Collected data
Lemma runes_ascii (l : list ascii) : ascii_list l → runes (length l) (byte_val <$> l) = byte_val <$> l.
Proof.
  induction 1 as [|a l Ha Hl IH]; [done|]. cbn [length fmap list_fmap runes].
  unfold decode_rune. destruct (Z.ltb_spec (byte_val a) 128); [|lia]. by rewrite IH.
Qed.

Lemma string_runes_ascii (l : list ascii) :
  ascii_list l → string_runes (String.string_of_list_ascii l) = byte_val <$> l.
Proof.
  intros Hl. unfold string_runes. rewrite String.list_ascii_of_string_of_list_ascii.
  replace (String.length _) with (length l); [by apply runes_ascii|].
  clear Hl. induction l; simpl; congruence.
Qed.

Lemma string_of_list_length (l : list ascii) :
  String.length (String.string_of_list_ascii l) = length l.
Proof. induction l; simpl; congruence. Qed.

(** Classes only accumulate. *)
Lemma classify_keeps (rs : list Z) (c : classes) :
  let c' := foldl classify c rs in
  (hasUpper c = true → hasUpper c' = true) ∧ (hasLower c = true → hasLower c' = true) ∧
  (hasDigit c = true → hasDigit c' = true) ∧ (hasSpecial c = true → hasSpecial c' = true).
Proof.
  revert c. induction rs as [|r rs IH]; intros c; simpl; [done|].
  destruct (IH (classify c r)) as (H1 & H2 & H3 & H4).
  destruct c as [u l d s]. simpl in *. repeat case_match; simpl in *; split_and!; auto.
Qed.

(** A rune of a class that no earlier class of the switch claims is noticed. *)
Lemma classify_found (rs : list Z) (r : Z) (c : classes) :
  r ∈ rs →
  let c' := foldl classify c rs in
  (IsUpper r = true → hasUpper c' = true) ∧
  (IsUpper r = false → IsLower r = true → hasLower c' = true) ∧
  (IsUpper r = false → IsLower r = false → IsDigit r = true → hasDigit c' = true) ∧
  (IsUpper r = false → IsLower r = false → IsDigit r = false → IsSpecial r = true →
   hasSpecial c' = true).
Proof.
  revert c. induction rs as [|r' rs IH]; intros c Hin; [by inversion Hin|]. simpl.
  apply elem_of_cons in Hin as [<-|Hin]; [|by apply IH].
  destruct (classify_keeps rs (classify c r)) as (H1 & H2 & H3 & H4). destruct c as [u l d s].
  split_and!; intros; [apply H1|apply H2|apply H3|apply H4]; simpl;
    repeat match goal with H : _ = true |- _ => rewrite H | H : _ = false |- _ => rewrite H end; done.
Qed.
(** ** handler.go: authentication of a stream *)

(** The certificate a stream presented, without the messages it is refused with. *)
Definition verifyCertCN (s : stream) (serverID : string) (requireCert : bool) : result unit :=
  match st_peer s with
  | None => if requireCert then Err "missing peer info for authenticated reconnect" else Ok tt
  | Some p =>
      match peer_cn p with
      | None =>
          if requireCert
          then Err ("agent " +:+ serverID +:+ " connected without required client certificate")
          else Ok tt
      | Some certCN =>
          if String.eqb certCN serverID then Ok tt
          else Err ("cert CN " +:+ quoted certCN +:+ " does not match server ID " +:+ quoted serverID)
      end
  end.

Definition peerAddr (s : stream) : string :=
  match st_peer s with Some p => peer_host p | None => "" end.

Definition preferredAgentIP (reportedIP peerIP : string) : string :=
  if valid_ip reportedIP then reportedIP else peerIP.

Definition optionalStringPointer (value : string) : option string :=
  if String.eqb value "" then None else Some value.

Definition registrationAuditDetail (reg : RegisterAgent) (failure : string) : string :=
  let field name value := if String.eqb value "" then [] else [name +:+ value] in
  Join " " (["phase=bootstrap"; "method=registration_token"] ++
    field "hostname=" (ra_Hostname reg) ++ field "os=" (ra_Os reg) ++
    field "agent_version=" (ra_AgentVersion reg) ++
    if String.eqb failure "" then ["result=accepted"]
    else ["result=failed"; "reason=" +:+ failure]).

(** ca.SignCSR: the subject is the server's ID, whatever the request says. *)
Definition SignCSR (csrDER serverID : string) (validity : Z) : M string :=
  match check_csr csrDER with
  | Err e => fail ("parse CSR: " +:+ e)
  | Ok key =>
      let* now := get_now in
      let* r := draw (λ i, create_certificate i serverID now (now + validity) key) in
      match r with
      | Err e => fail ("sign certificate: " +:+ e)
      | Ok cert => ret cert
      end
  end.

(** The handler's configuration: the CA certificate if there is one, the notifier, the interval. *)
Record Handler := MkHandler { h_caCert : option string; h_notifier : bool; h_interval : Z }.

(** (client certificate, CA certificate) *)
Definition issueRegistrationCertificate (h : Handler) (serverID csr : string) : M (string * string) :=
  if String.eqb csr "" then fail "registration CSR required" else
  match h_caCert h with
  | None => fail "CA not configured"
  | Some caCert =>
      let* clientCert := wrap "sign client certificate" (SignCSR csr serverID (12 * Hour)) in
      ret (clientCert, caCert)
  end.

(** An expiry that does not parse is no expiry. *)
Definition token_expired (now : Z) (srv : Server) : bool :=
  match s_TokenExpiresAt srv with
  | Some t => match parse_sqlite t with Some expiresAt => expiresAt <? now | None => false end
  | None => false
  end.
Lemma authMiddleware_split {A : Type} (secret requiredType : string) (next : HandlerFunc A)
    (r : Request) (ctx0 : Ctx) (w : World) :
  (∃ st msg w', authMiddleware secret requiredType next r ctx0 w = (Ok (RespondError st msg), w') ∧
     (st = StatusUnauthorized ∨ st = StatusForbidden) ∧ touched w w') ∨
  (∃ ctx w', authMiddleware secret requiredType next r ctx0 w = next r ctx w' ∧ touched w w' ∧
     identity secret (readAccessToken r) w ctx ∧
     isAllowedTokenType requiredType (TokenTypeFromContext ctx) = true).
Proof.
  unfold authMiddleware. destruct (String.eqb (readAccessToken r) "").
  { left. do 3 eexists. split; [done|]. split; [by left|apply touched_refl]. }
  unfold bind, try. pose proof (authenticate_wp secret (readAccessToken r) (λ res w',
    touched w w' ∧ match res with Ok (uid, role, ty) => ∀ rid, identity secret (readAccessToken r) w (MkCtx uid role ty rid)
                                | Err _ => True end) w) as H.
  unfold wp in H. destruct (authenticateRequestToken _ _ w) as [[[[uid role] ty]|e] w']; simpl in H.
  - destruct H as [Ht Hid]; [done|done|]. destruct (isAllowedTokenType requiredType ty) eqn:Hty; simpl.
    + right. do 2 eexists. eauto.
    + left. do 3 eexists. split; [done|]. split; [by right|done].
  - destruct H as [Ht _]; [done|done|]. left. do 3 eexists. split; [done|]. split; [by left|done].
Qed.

WHAT IS EXPECTED
Retype the portion of the data above that starts on the line with "connected without required" and finishes on the line with "quoted certCN +:+", including both of those lines.

RESPONSE
          then Err ("agent " +:+ serverID +:+ " connected without required client certificate")
          else Ok tt
      | Some certCN =>
          if String.eqb certCN serverID then Ok tt
          else Err ("cert CN " +:+ quoted certCN +:+ " does not match server ID " +:+ quoted serverID)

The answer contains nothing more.